Dataset entries -
%%

Lemma timeout_accept_inv cfg iter p' iter' out :
  0 ≤ ti_ai iter ≤ Z.of_nat (length acs) →
  timeout_iterator_accept cfg p iter = Ret (p', iter', out) →
  ti_timeout iter' = ti_timeout iter ∧ ti_pi iter' = ti_pi iter ∧
  ti_ai iter ≤ ti_ai iter' ≤ Z.of_nat (length acs) ∧ same_ids p p' ∧
  ((out = None ∧ p' = p) ∨
   (ti_ai iter < ti_ai iter' ∧
    ∃ k inst v, acs !! k = Some inst ∧ i_value inst = Some v ∧
      out = Some (AcceptReq (i_iid inst) (i_ballot inst) (m_data v)) ∧
      quorum_reached (i_quorum inst) = false ∧
      instance_has_timedout cfg inst (ti_timeout iter) = Ret true ∧
      proposer_rep p' vs ps (<[k := set_created_at (ti_timeout iter) inst]> acs))).
Proof using R.
  intros Hb. unfold timeout_iterator_accept, next_timedout, carray_count. intros H.
  destruct R as [Rv Rp Ra]. pose proof (rep_count _ _ Ra). inv_res.
  apply (next_timedout_from_inv _ _ _ acs) in E as [Hi Hk]; [|done|lia..].
  destruct o as [k|]; inv_res; simpl; [|do 4 (split; [done || lia|]); by left].
  destruct (Hk k eq_refl) as (Hk1 & inst & Hl & Hq & Ht).
  pose proof (lookup_lt_Some _ _ _ Hl).
  apply (instance_at_inv _ acs) in E; [|done|lia]. simplify_eq.
  do 4 (split; [done || lia|]). right. split; [lia|]. exists (Z.to_nat k), r, r0.
  do 5 (split; [done|]). split; simpl; try done. apply poke_ok; [done|lia].
Qed.

End cases.

(** ** The invariant of a proposer *)

(** An instance of proposer [id] among [n] acceptors; [next] is the last
instance id handed out. *)
Record inst_ok (n id next : Z) (i : instance) : Prop := {
  io_iid : 0 < i_iid i ≤ next;
  io_closed : i_closed i = 0;
  io_ballot : MAX_N_OF_PROPOSERS ≤ i_ballot i < UINT32_MOD;
  io_owner : i_ballot i mod MAX_N_OF_PROPOSERS = id;
  io_quorum : ∃ S, quorum_rep (i_quorum i) n S;
}.

Record proposer_inv (n : Z) (p : proposer) (vs : list paxos_msg) (ps acs : list instance)
    : Prop := {
  pi_rep : proposer_rep p vs ps acs;
  pi_id : 0 ≤ p_id p < MAX_N_OF_PROPOSERS;
  pi_acceptors : p_acceptors p = n;
  pi_n : 1 ≤ n ≤ INT_MAX;
  pi_next : 0 ≤ p_next_prepare_iid p < UINT32_MOD;
  pi_insts : Forall (inst_ok n (p_id p) (p_next_prepare_iid p)) (ps ++ acs);
  pi_unique : NoDup (i_iid <$> ps ++ acs);
  pi_value : Forall (λ i, i_value i ≠ None) acs;
}.

(** No 32-bit counter of the proposer is about to wrap. *)
Definition no_wrap (p : proposer) (ps acs : list instance) : Prop :=
  p_next_prepare_iid p + 1 < UINT32_MOD ∧
  Forall (λ i, i_ballot i + MAX_N_OF_PROPOSERS < UINT32_MOD) (ps ++ acs).

Lemma next_ballot_first p :
  0 ≤ p_id p < MAX_N_OF_PROPOSERS →
  proposer_next_ballot p 0 = MAX_N_OF_PROPOSERS + p_id p.
Proof.
  intros H. unfold proposer_next_ballot. simpl. apply u32_small.
  unfold is_u32, UINT32_MOD, MAX_N_OF_PROPOSERS in *. lia.
Qed.

Lemma next_ballot_succ p b :
  0 < b → b + MAX_N_OF_PROPOSERS < UINT32_MOD →
  proposer_next_ballot p b = b + MAX_N_OF_PROPOSERS.
Proof.
  intros H Hb. unfold proposer_next_ballot. case_Z; [|lia].
  rewrite u32_small; [lia|]. unfold is_u32, MAX_N_OF_PROPOSERS in *. lia.
Qed.

Lemma fmap_insert_same (l : list instance) k x y :
  l !! k = Some x → i_iid y = i_iid x → i_iid <$> <[k := y]> l = i_iid <$> l.
Proof.
  intros Hk Hy. rewrite list_fmap_insert, list_insert_id; [done|].
  rewrite list_lookup_fmap, Hk. by rewrite Hy.
Qed.

Lemma inst_ok_preempt n id next p q now i S :
  inst_ok n id next i → quorum_rep q n S → i_ballot i + MAX_N_OF_PROPOSERS < UINT32_MOD →
  inst_ok n id next (preempt_inst p q now i).
Proof.
  intros [? ? ? Ho ?] Hq Hb.
  split; simpl; try done; [rewrite next_ballot_succ..|by exists S];
    unfold MAX_N_OF_PROPOSERS in *; try lia.
  rewrite <-Ho. replace (i_ballot i + 10) with (i_ballot i + 1 * 10) by lia.
  by rewrite Z.mod_add by lia.
Qed.

Lemma inst_ok_promise n id next q ack i S :
  inst_ok n id next i → quorum_rep q n S → inst_ok n id next (promise_inst q ack i).
Proof.
  intros [] Hq. unfold promise_inst. case_match; split; simpl; try done; by exists S.
Qed.

Lemma inst_ok_accept n id next v q i S :
  inst_ok n id next i → quorum_rep q n S → inst_ok n id next (accept_inst v q i).
Proof. intros [] Hq. split; simpl; try done. by exists S. Qed.

Lemma inst_ok_quorum n id next q i S :
  inst_ok n id next i → quorum_rep q n S → inst_ok n id next (set_quorum q i).
Proof. intros [] Hq. split; simpl; try done. by exists S. Qed.

Lemma inst_ok_created n id next t i :
  inst_ok n id next i → inst_ok n id next (set_created_at t i).
Proof. intros []. by split. Qed.

Lemma inst_ok_next n id next next' i :
  inst_ok n id next i → next ≤ next' → inst_ok n id next' i.
Proof. intros [] ?. split; try done. lia. Qed.

Lemma promise_inst_iid q ack i : i_iid (promise_inst q ack i) = i_iid i.
Proof. unfold promise_inst. by case_match. Qed.

Lemma promise_inst_ballot q ack i : i_ballot (promise_inst q ack i) = i_ballot i.
Proof. unfold promise_inst. by case_match. Qed.

Lemma promise_inst_quorum q ack i : i_quorum (promise_inst q ack i) = q.
Proof. unfold promise_inst. by case_match. Qed.

Section invariant.
Context (n : Z) (p : proposer) (vs : list paxos_msg) (ps acs : list instance).
Hypothesis I : proposer_inv n p vs ps acs.

Lemma inv_lookup_p k i :
  ps !! k = Some i → inst_ok n (p_id p) (p_next_prepare_iid p) i.
Proof using I.
  intros Hk. pose proof (pi_insts _ _ _ _ _ I) as F. rewrite Forall_app in F.
  destruct F as [F _]. by apply (Forall_lookup_1 _ _ _ _ F Hk).
Qed.

Lemma inv_lookup_a k i :
  acs !! k = Some i → inst_ok n (p_id p) (p_next_prepare_iid p) i.
Proof using I.
  intros Hk. pose proof (pi_insts _ _ _ _ _ I) as F. rewrite Forall_app in F.
  destruct F as [_ F]. by apply (Forall_lookup_1 _ _ _ _ F Hk).
Qed.

(** An in-place change of a prepare instance. *)
Lemma inv_update_p p' vs' k i i' :
  proposer_rep p' vs' (<[k := i']> ps) acs → same_ids p p' → ps !! k = Some i →
  i_iid i' = i_iid i → inst_ok n (p_id p) (p_next_prepare_iid p) i' →
  proposer_inv n p' vs' (<[k := i']> ps) acs.
Proof using I.
  intros R' (Hid & Hacc & Hnx) Hk Hi Hok. destruct I as [? ? ? ? ? F U V].
  split; rewrite ?Hid, ?Hacc, ?Hnx; try done.
  - rewrite Forall_app in *. destruct F. split; [by apply Forall_insert|done].
  - by rewrite fmap_app, (fmap_insert_same _ _ i), <-fmap_app.
Qed.

Lemma inv_update_a p' vs' k i i' :
  proposer_rep p' vs' ps (<[k := i']> acs) → same_ids p p' → acs !! k = Some i →
  i_iid i' = i_iid i → i_value i' = i_value i →
  inst_ok n (p_id p) (p_next_prepare_iid p) i' →
  proposer_inv n p' vs' ps (<[k := i']> acs).
Proof using I.
  intros R' (Hid & Hacc & Hnx) Hk Hi Hv Hok. destruct I as [? ? ? ? ? F U V].
  split; rewrite ?Hid, ?Hacc, ?Hnx; try done.
  - rewrite Forall_app in *. destruct F. split; [done|by apply Forall_insert].
  - by rewrite fmap_app, (fmap_insert_same _ _ i), <-fmap_app.
  - apply Forall_insert; [done|]. rewrite Hv. by eapply (Forall_lookup_1 _ _ _ _ V).
Qed.

Lemma inv_same p' vs' :
  proposer_rep p' vs' ps acs → same_ids p p' → proposer_inv n p' vs' ps acs.
Proof using I.
  intros R' (Hid & Hacc & Hnx). destruct I. split; rewrite ?Hid, ?Hacc, ?Hnx; done.
Qed.

(** Dropping accept instances. *)
Lemma inv_filter_a p' (P : instance → Prop) `{∀ i, Decision (P i)} :
  proposer_rep p' vs ps (filter P acs) → same_ids p p' →
  proposer_inv n p' vs ps (filter P acs).
Proof using I.
  intros R' (Hid & Hacc & Hnx). destruct I as [? ? ? ? ? F U V].
  split; rewrite ?Hid, ?Hacc, ?Hnx; try done.
  - rewrite Forall_app in *. destruct F. split; [done|by apply Forall_filter].
  - eapply sublist_NoDup; [exact U|]. apply sublist_fmap, sublist_app; [done|].
    apply sublist_filter.
  - by apply Forall_filter.
Qed.

End invariant.

Section preservation.
Context (n : Z) (p : proposer) (vs : list paxos_msg) (ps acs : list instance).
Hypothesis I : proposer_inv n p vs ps acs.

Lemma inv_closed : Forall (λ i, i_closed i = 0) ps.
Proof using I.
  apply Forall_lookup. intros k i Hk. by apply (inv_lookup_p _ _ _ _ _ I k i Hk).
Qed.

%%

Task to carry out - Would you print exactly the lines from the first line of the entries above through the line that has "apply (next_timedout_from_inv _", both included, and stop there?

Solution -
Lemma timeout_accept_inv cfg iter p' iter' out :
  0 ≤ ti_ai iter ≤ Z.of_nat (length acs) →
  timeout_iterator_accept cfg p iter = Ret (p', iter', out) →
  ti_timeout iter' = ti_timeout iter ∧ ti_pi iter' = ti_pi iter ∧
  ti_ai iter ≤ ti_ai iter' ≤ Z.of_nat (length acs) ∧ same_ids p p' ∧
  ((out = None ∧ p' = p) ∨
   (ti_ai iter < ti_ai iter' ∧
    ∃ k inst v, acs !! k = Some inst ∧ i_value inst = Some v ∧
      out = Some (AcceptReq (i_iid inst) (i_ballot inst) (m_data v)) ∧
      quorum_reached (i_quorum inst) = false ∧
      instance_has_timedout cfg inst (ti_timeout iter) = Ret true ∧
      proposer_rep p' vs ps (<[k := set_created_at (ti_timeout iter) inst]> acs))).
Proof using R.
  intros Hb. unfold timeout_iterator_accept, next_timedout, carray_count. intros H.
  destruct R as [Rv Rp Ra]. pose proof (rep_count _ _ Ra). inv_res.
  apply (next_timedout_from_inv _ _ _ acs) in E as [Hi Hk]; [|done|lia..].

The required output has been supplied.